» WHAT TO WORK ON: For the records that follow, please set down exactly the lines between the one holding "system_ok y → room < 2 ^ 64 →" and the one holding "apply Forall_app in", inclusive, and only those.

+++ DATA SHOWN +++

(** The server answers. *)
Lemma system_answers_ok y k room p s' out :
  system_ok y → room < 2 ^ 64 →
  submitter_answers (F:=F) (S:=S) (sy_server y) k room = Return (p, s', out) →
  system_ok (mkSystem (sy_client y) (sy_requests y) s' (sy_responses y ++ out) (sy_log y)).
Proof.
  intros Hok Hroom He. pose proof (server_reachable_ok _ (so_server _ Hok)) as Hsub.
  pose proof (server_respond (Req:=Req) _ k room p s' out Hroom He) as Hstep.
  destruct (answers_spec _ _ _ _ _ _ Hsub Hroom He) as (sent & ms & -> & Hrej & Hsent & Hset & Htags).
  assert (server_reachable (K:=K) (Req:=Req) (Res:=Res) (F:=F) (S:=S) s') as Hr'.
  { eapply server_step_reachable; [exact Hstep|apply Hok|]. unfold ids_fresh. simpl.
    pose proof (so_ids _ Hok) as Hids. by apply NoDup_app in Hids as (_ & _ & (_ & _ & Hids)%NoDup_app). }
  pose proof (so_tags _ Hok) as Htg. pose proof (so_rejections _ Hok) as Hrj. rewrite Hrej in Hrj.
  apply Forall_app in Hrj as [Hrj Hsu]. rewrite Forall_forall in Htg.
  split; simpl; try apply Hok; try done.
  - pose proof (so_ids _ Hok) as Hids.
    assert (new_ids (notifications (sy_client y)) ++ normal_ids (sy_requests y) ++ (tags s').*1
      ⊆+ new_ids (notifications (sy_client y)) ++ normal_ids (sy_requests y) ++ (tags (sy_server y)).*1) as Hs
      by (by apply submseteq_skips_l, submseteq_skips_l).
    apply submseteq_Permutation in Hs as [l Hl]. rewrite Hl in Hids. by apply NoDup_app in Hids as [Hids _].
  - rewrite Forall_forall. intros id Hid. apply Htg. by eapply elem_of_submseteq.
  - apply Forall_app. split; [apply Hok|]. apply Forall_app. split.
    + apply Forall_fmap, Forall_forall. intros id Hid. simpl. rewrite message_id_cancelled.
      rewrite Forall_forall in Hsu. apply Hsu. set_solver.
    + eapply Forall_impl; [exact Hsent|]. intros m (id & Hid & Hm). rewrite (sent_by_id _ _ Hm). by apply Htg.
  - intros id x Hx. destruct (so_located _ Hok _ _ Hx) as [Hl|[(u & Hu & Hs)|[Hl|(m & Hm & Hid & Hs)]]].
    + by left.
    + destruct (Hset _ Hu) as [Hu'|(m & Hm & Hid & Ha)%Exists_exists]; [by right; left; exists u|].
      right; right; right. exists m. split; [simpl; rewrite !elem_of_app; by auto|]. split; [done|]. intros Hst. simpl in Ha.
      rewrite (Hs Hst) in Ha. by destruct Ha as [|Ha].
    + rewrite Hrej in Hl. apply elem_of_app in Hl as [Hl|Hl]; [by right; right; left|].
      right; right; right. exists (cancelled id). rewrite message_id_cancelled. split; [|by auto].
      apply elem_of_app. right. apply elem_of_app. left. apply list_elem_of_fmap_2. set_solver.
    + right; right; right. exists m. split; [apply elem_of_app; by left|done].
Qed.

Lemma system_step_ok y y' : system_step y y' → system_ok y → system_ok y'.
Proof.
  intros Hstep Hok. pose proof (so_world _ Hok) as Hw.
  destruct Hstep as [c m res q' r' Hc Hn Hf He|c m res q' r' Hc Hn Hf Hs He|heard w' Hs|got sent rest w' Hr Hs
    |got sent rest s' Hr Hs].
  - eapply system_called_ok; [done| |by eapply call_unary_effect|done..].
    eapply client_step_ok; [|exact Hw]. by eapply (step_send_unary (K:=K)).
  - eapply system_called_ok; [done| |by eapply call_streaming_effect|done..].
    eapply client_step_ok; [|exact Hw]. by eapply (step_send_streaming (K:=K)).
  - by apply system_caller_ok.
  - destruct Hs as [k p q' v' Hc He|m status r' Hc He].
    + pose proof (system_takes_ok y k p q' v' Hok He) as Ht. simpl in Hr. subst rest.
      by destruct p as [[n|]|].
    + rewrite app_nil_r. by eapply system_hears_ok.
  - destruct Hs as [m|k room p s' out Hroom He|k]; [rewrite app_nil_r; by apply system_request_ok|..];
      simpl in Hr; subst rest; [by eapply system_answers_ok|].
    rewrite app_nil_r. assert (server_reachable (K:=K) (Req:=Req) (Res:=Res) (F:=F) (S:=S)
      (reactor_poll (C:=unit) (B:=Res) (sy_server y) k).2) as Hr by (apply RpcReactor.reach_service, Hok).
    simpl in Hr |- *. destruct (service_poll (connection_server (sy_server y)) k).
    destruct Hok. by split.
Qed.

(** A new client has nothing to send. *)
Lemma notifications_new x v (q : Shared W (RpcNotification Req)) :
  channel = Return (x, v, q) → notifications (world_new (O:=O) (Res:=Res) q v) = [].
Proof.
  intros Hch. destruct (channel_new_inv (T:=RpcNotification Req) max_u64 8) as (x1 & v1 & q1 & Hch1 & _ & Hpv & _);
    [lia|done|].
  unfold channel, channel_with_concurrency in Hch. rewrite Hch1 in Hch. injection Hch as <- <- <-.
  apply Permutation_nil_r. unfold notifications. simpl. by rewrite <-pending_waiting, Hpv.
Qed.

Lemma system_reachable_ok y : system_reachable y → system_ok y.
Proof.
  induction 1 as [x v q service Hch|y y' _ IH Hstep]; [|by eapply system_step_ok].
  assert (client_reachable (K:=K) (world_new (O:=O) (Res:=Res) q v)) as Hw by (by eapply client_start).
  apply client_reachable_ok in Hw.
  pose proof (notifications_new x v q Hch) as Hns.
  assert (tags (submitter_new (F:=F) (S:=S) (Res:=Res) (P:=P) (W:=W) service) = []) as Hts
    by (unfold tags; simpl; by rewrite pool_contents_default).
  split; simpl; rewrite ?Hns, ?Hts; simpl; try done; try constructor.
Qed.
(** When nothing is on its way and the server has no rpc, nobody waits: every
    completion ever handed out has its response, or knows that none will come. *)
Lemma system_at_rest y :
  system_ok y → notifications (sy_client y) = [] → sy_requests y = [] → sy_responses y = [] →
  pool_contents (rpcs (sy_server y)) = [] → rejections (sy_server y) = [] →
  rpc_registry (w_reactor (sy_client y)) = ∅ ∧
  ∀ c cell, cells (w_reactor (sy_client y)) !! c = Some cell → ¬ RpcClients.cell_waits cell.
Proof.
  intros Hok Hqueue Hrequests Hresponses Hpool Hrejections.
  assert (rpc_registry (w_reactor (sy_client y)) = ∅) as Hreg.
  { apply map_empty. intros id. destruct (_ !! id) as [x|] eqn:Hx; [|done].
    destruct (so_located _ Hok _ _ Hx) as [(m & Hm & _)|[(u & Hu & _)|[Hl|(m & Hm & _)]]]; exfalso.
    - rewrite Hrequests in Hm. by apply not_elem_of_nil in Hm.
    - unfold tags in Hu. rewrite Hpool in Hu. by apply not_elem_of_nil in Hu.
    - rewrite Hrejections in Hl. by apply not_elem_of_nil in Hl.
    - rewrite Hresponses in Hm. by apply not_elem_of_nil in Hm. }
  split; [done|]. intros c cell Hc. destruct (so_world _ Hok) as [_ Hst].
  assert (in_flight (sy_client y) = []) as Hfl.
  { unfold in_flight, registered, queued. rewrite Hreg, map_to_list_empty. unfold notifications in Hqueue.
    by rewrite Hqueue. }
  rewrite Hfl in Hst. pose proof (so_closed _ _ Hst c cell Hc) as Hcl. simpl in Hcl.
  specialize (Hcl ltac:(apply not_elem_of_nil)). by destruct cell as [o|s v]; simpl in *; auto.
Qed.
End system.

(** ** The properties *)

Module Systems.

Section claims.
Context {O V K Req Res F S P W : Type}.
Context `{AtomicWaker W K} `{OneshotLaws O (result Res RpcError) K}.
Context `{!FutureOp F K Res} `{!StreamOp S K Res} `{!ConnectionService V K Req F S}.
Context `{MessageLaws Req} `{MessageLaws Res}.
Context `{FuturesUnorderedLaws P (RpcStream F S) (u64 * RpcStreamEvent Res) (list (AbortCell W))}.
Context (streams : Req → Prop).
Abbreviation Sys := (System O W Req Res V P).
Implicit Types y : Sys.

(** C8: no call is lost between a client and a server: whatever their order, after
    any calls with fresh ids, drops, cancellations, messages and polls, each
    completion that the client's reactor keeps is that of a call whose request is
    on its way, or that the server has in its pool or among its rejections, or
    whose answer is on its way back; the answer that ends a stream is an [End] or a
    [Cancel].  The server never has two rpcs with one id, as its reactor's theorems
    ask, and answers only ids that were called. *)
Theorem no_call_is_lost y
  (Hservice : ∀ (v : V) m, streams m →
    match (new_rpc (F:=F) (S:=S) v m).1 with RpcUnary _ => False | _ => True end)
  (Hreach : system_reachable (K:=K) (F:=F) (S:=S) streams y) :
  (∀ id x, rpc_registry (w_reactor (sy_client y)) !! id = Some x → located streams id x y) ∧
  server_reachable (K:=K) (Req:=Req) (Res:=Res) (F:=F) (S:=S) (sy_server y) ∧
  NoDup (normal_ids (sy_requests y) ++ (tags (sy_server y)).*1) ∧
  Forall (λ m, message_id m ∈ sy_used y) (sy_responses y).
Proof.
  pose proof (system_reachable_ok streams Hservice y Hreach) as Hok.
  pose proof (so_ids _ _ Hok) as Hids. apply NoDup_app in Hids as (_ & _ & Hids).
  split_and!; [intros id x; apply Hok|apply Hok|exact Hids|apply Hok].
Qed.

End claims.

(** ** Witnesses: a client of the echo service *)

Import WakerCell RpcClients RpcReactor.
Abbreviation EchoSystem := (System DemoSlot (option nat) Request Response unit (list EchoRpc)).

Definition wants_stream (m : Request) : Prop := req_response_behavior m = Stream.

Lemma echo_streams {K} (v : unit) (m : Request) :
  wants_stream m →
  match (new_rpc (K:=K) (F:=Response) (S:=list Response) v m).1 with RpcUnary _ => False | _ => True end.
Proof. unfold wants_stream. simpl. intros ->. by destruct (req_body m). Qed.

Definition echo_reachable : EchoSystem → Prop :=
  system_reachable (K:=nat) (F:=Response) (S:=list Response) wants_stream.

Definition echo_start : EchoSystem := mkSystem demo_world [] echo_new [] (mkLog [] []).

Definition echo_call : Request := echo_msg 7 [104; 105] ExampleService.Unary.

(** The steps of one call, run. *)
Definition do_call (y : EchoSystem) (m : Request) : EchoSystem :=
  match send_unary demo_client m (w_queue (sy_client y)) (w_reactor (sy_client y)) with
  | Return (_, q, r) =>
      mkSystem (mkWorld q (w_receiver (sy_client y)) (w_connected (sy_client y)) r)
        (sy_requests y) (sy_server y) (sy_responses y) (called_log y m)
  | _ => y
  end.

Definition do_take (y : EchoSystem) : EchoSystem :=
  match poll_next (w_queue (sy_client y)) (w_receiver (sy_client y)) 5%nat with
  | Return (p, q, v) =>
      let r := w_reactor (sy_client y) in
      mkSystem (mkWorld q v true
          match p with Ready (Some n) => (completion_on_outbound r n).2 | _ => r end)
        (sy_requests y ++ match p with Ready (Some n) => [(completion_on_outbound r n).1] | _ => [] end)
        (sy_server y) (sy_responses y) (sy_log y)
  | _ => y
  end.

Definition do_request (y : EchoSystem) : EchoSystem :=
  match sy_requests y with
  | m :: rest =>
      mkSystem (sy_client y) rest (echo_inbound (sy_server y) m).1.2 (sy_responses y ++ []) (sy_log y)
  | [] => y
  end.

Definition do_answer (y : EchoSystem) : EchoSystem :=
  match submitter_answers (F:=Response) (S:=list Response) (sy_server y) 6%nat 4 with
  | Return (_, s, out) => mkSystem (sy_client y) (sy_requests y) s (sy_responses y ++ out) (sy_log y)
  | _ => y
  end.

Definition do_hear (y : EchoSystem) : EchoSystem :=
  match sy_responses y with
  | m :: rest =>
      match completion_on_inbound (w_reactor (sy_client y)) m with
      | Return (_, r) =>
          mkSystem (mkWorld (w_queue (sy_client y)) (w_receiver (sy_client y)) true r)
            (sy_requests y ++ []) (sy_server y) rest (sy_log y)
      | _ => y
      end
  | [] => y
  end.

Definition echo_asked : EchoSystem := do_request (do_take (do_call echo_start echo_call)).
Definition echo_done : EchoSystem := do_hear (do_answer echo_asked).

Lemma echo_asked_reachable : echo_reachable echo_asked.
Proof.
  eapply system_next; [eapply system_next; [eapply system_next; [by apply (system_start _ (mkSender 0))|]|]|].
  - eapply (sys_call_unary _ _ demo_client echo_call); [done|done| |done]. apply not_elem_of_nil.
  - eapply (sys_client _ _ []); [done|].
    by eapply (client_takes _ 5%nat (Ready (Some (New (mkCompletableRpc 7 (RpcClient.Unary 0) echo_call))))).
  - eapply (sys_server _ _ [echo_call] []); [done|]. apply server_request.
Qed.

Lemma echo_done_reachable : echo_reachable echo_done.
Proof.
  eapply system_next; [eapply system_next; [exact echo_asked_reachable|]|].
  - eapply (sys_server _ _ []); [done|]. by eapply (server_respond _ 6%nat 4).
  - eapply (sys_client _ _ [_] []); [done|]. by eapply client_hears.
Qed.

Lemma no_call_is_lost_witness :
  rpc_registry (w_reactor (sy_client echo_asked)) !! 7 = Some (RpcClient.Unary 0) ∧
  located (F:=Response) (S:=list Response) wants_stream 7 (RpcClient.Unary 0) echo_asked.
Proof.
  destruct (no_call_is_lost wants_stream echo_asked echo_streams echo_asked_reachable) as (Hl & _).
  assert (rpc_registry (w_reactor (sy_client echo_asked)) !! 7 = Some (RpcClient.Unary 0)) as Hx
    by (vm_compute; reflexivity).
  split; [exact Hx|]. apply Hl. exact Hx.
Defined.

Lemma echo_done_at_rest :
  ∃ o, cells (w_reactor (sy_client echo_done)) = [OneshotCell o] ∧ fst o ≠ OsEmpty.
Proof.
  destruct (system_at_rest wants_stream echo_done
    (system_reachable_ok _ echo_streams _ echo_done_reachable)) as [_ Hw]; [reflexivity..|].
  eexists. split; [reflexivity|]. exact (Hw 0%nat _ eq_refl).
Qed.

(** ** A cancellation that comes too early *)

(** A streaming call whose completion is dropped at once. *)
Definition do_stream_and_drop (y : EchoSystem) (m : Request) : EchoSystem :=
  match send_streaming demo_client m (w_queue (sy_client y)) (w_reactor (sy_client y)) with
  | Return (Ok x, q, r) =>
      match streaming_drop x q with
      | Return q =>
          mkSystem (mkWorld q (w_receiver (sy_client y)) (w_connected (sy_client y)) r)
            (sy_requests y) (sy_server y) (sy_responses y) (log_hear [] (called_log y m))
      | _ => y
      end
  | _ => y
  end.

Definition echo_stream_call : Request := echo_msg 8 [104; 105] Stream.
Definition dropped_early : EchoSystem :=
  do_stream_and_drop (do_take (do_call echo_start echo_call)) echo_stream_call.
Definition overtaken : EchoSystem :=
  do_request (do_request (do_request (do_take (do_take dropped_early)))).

+++

» RESULT OF THIS TASK:
  system_ok y → room < 2 ^ 64 →
  submitter_answers (F:=F) (S:=S) (sy_server y) k room = Return (p, s', out) →
  system_ok (mkSystem (sy_client y) (sy_requests y) s' (sy_responses y ++ out) (sy_log y)).
Proof.
  intros Hok Hroom He. pose proof (server_reachable_ok _ (so_server _ Hok)) as Hsub.
  pose proof (server_respond (Req:=Req) _ k room p s' out Hroom He) as Hstep.
  destruct (answers_spec _ _ _ _ _ _ Hsub Hroom He) as (sent & ms & -> & Hrej & Hsent & Hset & Htags).
  assert (server_reachable (K:=K) (Req:=Req) (Res:=Res) (F:=F) (S:=S) s') as Hr'.
  { eapply server_step_reachable; [exact Hstep|apply Hok|]. unfold ids_fresh. simpl.
    pose proof (so_ids _ Hok) as Hids. by apply NoDup_app in Hids as (_ & _ & (_ & _ & Hids)%NoDup_app). }
  pose proof (so_tags _ Hok) as Htg. pose proof (so_rejections _ Hok) as Hrj. rewrite Hrej in Hrj.
  apply Forall_app in Hrj as [Hrj Hsu]. rewrite Forall_forall in Htg.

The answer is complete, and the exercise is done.